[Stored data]
Lemma parse_members_one fuel d bs m r :
  member_reads d bs m r →
  (∀ d' bs' v r', reads d' bs' v r' → (2 * length bs' + 1 ≤ fuel)%nat →
     parse_value fuel d' bs' = Some (v, r')) →
  (2 * length bs ≤ fuel)%nat →
  parse_members (S fuel) d bs =
    match separator x7d r with
    | More r' => '(ms, r'') ← parse_members fuel d r'; Some (m :: ms, r'')
    | Done r' => Some ([m], r')
    | Bad => None
    end.
Proof.
  intros [d' bs' q k q1 q2 v r' Hq Hk Hc Hv] IH Hf. cbn [parse_members].
  rewrite Hq, (parse_string_complete _ _ _ Hk). cbn [mbind option_bind]. rewrite Hc.
  pose proof (skip_ws_eq_length _ _ _ Hq). pose proof (skip_ws_eq_length _ _ _ Hc).
  pose proof (str_reads_length _ _ _ Hk). pose proof (skip_ws_length q2).
  by rewrite (IH _ _ _ _ Hv) by lia.
Qed.

Lemma parse_complete fuel :
  (∀ d bs v r, reads d bs v r → (2 * length bs + 1 ≤ fuel)%nat →
     parse_value fuel d bs = Some (v, r)) ∧
  (∀ d bs vs r, elems_read d bs vs r → (2 * length bs + 2 ≤ fuel)%nat →
     parse_elems fuel d bs = Some (vs, r)) ∧
  (∀ d bs ms r, members_read d bs ms r → (2 * length bs + 1 ≤ fuel)%nat →
     parse_members fuel d bs = Some (ms, r)).
Proof.
  destruct reads_length as (Lv & Le & Lms & Lm).
  induction fuel as [fuel IH] using lt_wf_ind. destruct fuel as [|fuel]; [split_and!; intros; lia|].
  assert (IHv := λ f H, proj1 (IH f H)).
  destruct (IH fuel ltac:(lia)) as (_ & IHe & IHm). split_and!.
  - intros d bs v r H Hf. destruct H as [d bs w v r Hw Hs|d bs q s r Hs Hstr|d bs c q n r Hs Hc Hn
      |d bs q r Hs Hq|d bs q vs r Hs Hvs|d bs q r Hs Hq|d bs q ms r Hs Hms].
    + by eapply parse_value_word.
    + cbn [parse_value]. by rewrite Hs, (parse_string_complete _ _ _ Hstr).
    + rewrite (parse_value_other _ _ _ _ _ Hs) by by apply starts_number_other. by rewrite Hn.
    + cbn [parse_value]. by rewrite Hs, Hq.
    + pose proof (skip_ws_eq_length _ _ _ Hs).
      rewrite (parse_array_cons _ _ _ _ Hs) by by eapply elems_head.
      by rewrite (IHe _ _ _ _ Hvs) by lia.
    + cbn [parse_value]. by rewrite Hs, Hq.
    + pose proof (skip_ws_eq_length _ _ _ Hs).
      rewrite (parse_object_cons _ _ _ _ Hs) by by eapply members_head.
      by rewrite (IHm _ _ _ _ Hms) by lia.
  - intros d bs vs r H Hf. cbn [parse_elems].
    destruct H as [d bs v r r' Hv Hs|d bs v r r' vs r'' Hv Hs Hvs];
      rewrite (IHv fuel ltac:(lia) _ _ _ _ Hv) by lia; cbn [mbind option_bind].
    + by rewrite (separator_done_eq x5d _ _ ltac:(done) Hs).
    + apply Lv in Hv. pose proof (skip_ws_eq_length _ _ _ Hs).
      by rewrite (separator_more_eq _ _ _ Hs), (IHe _ _ _ _ Hvs) by lia.
  - intros d bs ms r H Hf.
    destruct H as [d bs m r r' Hm Hs|d bs m r r' ms r'' Hm Hs Hms];
      rewrite (parse_members_one _ _ _ _ _ Hm (IHv fuel ltac:(lia))) by lia.
    + by rewrite (separator_done_eq x7d _ _ ltac:(done) Hs).
    + apply Lm in Hm. pose proof (skip_ws_eq_length _ _ _ Hs).
      by rewrite (separator_more_eq _ _ _ Hs), (IHm _ _ _ _ Hms) by lia.
Qed.

(** The relation without fuel is what the parser computes, and twice the length of
    the text is fuel enough. *)
Lemma parse_value_reads d bs v r fuel :
  (2 * length bs + 1 ≤ fuel)%nat → parse_value fuel d bs = Some (v, r) ↔ reads d bs v r.
Proof.
  intros Hf. split; [apply parse_sound|]. intros H. by apply parse_complete.
Qed.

## ASSIGNMENT
Repeat only the lines from the one holding "rewrite (parse_array_cons _" through the last line of the data.

## THE ANSWER
      rewrite (parse_array_cons _ _ _ _ Hs) by by eapply elems_head.
      by rewrite (IHe _ _ _ _ Hvs) by lia.
    + cbn [parse_value]. by rewrite Hs, Hq.
    + pose proof (skip_ws_eq_length _ _ _ Hs).
      rewrite (parse_object_cons _ _ _ _ Hs) by by eapply members_head.
      by rewrite (IHm _ _ _ _ Hms) by lia.
  - intros d bs vs r H Hf. cbn [parse_elems].
    destruct H as [d bs v r r' Hv Hs|d bs v r r' vs r'' Hv Hs Hvs];
      rewrite (IHv fuel ltac:(lia) _ _ _ _ Hv) by lia; cbn [mbind option_bind].
    + by rewrite (separator_done_eq x5d _ _ ltac:(done) Hs).
    + apply Lv in Hv. pose proof (skip_ws_eq_length _ _ _ Hs).
      by rewrite (separator_more_eq _ _ _ Hs), (IHe _ _ _ _ Hvs) by lia.
  - intros d bs ms r H Hf.
    destruct H as [d bs m r r' Hm Hs|d bs m r r' ms r'' Hm Hs Hms];
      rewrite (parse_members_one _ _ _ _ _ Hm (IHv fuel ltac:(lia))) by lia.
    + by rewrite (separator_done_eq x7d _ _ ltac:(done) Hs).
    + apply Lm in Hm. pose proof (skip_ws_eq_length _ _ _ Hs).
      by rewrite (separator_more_eq _ _ _ Hs), (IHm _ _ _ _ Hms) by lia.
Qed.

(** The relation without fuel is what the parser computes, and twice the length of
    the text is fuel enough. *)
Lemma parse_value_reads d bs v r fuel :
  (2 * length bs + 1 ≤ fuel)%nat → parse_value fuel d bs = Some (v, r) ↔ reads d bs v r.
Proof.
  intros Hf. split; [apply parse_sound|]. intros H. by apply parse_complete.
Qed.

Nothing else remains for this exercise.